Assuming that you are using Debezium MySQL Source connector, right? If it captures your changes from the mysql table it will convert temporal types accordingly. So if you look into the corresponding kafka topic you should see that the field in question is already stored with a numeric type. You find details about this in the Debezium docs here Debezium connector for MySQL :: Debezium Documentation (make sure to verify which version of Debezium you are running so that you don’t read docs for a different version). So I’m afraid the mongodb sink connector in this case cannot directly give you the temporal type conversion you want to have. You can look into kafka connect transformations (SMTs) and check if you can configure something you need. The TimestampConverter is a good starting point. Your problem will most likely be that the date/time field is a nested field within the kafka records payload and I think this isn’t supported by the TimestampConverter directly. You can combine multiple SMTs. If you cannot do it with the existing pre-built SMTs you might fallback to writing your own custom SMT for that.

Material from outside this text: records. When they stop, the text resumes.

(** ** Adding the defined declarations *)

Lemma addDefinedDecl_spec swiftDeps gc key fp :
  wellFormed (g gc) →
  hasSourceFileNodePair swiftDeps (g gc) →
  wellFormed (g (addDefinedDecl gc key fp))
  ∧ extends (g gc) (g (addDefinedDecl gc key fp))
  ∧ hasSourceFileNodePair swiftDeps (g (addDefinedDecl gc key fp))
  ∧ dominated swiftDeps key (g (addDefinedDecl gc key fp)).
Proof.
  intros Hwf Hpair. unfold addDefinedDecl.
  pose proof (findExistingNodePairOrCreateAndAddIfNew_spec key fp (g gc)) as H.
  destruct (findExistingNodePairOrCreateAndAddIfNew key fp (g gc))
    as [[i m] g1].
  simpl in H. destruct H as (Harcs & Hnodes & Hi & Hm & _ & Hwf1).
  specialize (Hwf1 Hwf). simpl.
  assert (Hext : extends (g gc) g1).
  { split; [exact Hnodes | exists []; by rewrite app_nil_r]. }
  assert (Hpair1 : hasSourceFileNodePair swiftDeps g1)
    by by eapply hasSourceFileNodePair_extends.
  assert (H0 : keyAt g1 0 = Some (wholeFileKey DeclAspect.interface swiftDeps))
    by apply Hpair1.
  split; [| split; [| split]].
  - apply wellFormed_addArc; [done | by eapply keyAt_Some_lt..].
  - eapply extends_trans; [exact Hext | apply extends_addArc].
  - eapply hasSourceFileNodePair_extends; [apply extends_addArc | done].
  - exists i. split; [| split].
    + simpl. apply elem_of_app. right. left.
    + exact H0.
    + exact Hi.
Qed.

Lemma addDefinedDecl_dominated swiftDeps gc key fp :
  hasSourceFileNodePair swiftDeps (g gc) →
  dominated swiftDeps key (g (addDefinedDecl gc key fp)).
Proof.
  intros Hpair. unfold addDefinedDecl.
  pose proof (findExistingNodePairOrCreateAndAddIfNew_spec key fp (g gc)) as H.
  destruct (findExistingNodePairOrCreateAndAddIfNew key fp (g gc))
    as [[i m] g1].
  simpl in H. destruct H as (_ & Hnodes & Hi & _). simpl.
  exists i. split; [| split].
  - apply elem_of_app. right. left.
  - destruct Hpair as (H0 & _). unfold keyAt in *. simpl.
    destruct Hnodes as [new ->].
    rewrite lookup_app_l; [done |].
    apply fmap_Some in H0 as (n & Hn & _). by apply lookup_lt_Some in Hn.
  - exact Hi.
Qed.

Lemma addDefinedDecls_spec swiftDeps calls : ∀ gc,
  wellFormed (g gc) →
  hasSourceFileNodePair swiftDeps (g gc) →
  let gc' :=
    fold_left (fun gc call => addDefinedDecl gc (fst call) (snd call))
      calls gc in
  wellFormed (g gc')
  ∧ extends (g gc) (g gc')
  ∧ hasSourceFileNodePair swiftDeps (g gc')
  ∧ ∀ call, call ∈ calls → dominated swiftDeps (fst call) (g gc').
Proof.
  induction calls as [| call calls IH]; intros gc Hwf Hpair; simpl.
  - split; [done |]. split; [apply extends_refl |]. split; [done |].
    intros call Hin. by apply elem_of_nil in Hin.
  - destruct (addDefinedDecl_spec swiftDeps gc (fst call) (snd call) Hwf Hpair)
      as (Hwf1 & Hext1 & Hpair1 & Hdom1).
    destruct (IH _ Hwf1 Hpair1) as (Hwf2 & Hext2 & Hpair2 & Hdom2).
    split; [done |]. split; [by eapply extends_trans |]. split; [done |].
    intros call' Hin. apply elem_of_cons in Hin as [-> | Hin].
    + by eapply dominated_extends.
    + by apply Hdom2.
Qed.

(** ** Adding the used declarations *)

(** The callback of [addAllUsedDecls], by the cases of its assertions. *)
Lemma addUsedDecl_cases gc defKey useKey :
  let r := findExistingNodeOrCreateIfNew defKey None false (g gc) in
  match nodeOf useKey (snd r) with
  | None =>
      addUsedDecl gc defKey useKey
      = AssertionFailure "Use must be an already-added provides"
  | Some n =>
      if getIsProvides n
      then ∃ useNode,
             keyAt (snd r) useNode = Some useKey
             ∧ addUsedDecl gc defKey useKey
               = Done (set_g (addArc (fst r) useNode (snd r)) gc)
      else addUsedDecl gc defKey useKey
           = AssertionFailure "Use (using node) must be a provides"
  end.
Proof.
  unfold addUsedDecl.
  destruct (findExistingNodeOrCreateIfNew defKey None false (g gc))
    as [defNode g1].
  simpl. destruct (nodeOf useKey g1) as [n |] eqn:Hn.
  - apply nodeOf_Some in Hn as (useNode & Hfind & Hi & Hk).
    rewrite Hfind, Hi. destruct (getIsProvides n); simpl; [| reflexivity].
    exists useNode. split; [| reflexivity].
    unfold keyAt. rewrite Hi. simpl. by rewrite Hk.
  - apply findExistingNode_nodeOf_None in Hn. by rewrite Hn.
Qed.

Lemma nodeOf_addArc key def use g : nodeOf key (addArc def use g) = nodeOf key g.
Proof. reflexivity. Qed.

Lemma addUsedDecl_Done_spec gc defKey useKey n :
  wellFormed (g gc) →
  nodeOf useKey (g gc) = Some n → getIsProvides n = true →
  ∃ gc',
    addUsedDecl gc defKey useKey = Done gc'
    ∧ wellFormed (g gc')
    ∧ extends (g gc) (g gc')
    ∧ (∀ key,
         nodeOf key (g gc')
         = match nodeOf key (g gc) with
           | Some n => Some n
           | None => if decide (key = defKey)
                     then Some (mkNode defKey None false) else None
           end)
    ∧ arcsByKey (g gc') = arcsByKey (g gc) ++ [(Some defKey, Some useKey)].
Proof.
  intros Hwf Hn Hprov.
  pose proof (findExistingNodeOrCreateIfNew_spec defKey None false (g gc))
    as (Harcs & Hnodes & Hkey & Hnode & Hwf1).
  pose proof (addUsedDecl_cases gc defKey useKey) as Hcases.
  simpl in Hcases. rewrite Hnode, Hn, Hprov in Hcases.
  destruct Hcases as (useNode & Huse & ->).
  set (r := findExistingNodeOrCreateIfNew defKey None false (g gc)) in *.
  specialize (Hwf1 Hwf).
  assert (Hext : extends (g gc) (snd r)).
  { split; [exact Hnodes | exists []; by rewrite app_nil_r]. }
  eexists. split; [reflexivity |]. simpl.
  split; [| split; [| split]].
  - apply wellFormed_addArc; [done | by eapply keyAt_Some_lt..].
  - eapply extends_trans; [exact Hext | apply extends_addArc].
  - intros key. rewrite nodeOf_addArc. apply Hnode.
  - rewrite arcsByKey_addArc, Hkey, Huse.
    by rewrite (arcsByKey_extends_nodes (g gc) (snd r)).
Qed.

Lemma addUsedDecl_extends gc defKey useKey gc' :
  addUsedDecl gc defKey useKey = Done gc' → extends (g gc) (g gc').
Proof.
  intros Hdone.
  pose proof (findExistingNodeOrCreateIfNew_spec defKey None false (g gc))
    as (Harcs & Hnodes & _).
  pose proof (addUsedDecl_cases gc defKey useKey) as Hcases.
  simpl in Hcases.
  destruct (nodeOf useKey _) as [n |]; [| congruence].
  destruct (getIsProvides n); [| congruence].
  destruct Hcases as (useNode & _ & Heq). rewrite Heq in Hdone.
  injection Hdone as <-. simpl.
  eapply extends_trans; [| apply extends_addArc].
  split; [exact Hnodes | exists []; by rewrite app_nil_r].
Qed.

Thank you @hpgrahsl. My issue was resolved by using the Debezium MySQL connector’s built-in support for converting MySQL’s temporal types to Kafka Connect’s temporal types. I added these to parameter’s in my mysql connector config and issue was resolved.

“time.precision.mode”: “connect”,
“time.integral.types”: “timestamp,date”

1 Like

If the built-in temporal conversions can help you it’s definitely the easiest and in that case better option. Happy to hear you got it working according to you requirements!